## [About this task]
Give again, exactly, every line of the entries below from the one that has "From Stdlib Require" to the last.

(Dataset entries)
---

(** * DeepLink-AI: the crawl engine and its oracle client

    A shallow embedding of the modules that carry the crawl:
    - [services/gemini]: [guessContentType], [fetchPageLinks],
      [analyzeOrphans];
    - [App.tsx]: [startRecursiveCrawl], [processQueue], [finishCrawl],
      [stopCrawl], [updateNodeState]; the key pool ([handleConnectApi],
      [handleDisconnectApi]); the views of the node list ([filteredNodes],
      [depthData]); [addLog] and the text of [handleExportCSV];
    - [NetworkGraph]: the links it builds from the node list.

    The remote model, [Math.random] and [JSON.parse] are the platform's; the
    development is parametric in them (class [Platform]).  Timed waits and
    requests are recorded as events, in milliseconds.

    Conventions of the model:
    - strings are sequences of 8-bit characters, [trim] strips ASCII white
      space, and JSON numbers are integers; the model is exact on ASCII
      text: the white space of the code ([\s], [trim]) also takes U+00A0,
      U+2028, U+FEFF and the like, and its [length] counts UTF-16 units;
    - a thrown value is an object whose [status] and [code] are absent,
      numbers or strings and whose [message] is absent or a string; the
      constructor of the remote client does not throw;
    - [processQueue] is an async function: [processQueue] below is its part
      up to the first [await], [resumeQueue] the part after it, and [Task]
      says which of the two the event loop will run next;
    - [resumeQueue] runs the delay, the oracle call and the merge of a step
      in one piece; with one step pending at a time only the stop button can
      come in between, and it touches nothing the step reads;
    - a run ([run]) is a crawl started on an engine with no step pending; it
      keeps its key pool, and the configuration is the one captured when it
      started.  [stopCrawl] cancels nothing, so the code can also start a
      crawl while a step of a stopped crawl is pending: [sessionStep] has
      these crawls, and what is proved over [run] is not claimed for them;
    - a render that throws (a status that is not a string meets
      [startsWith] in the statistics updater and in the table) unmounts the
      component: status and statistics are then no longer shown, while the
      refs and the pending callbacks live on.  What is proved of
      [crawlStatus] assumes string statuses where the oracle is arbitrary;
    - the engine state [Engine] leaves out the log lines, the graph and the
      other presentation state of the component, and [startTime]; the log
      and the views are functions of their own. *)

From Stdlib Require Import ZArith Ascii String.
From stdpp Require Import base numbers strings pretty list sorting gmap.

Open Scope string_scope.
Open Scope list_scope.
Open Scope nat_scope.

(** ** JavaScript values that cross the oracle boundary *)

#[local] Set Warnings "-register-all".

---

## [Answer for the task]
From Stdlib Require Import ZArith Ascii String.
From stdpp Require Import base numbers strings pretty list sorting gmap.

Open Scope string_scope.
Open Scope list_scope.
Open Scope nat_scope.

(** ** JavaScript values that cross the oracle boundary *)

#[local] Set Warnings "-register-all".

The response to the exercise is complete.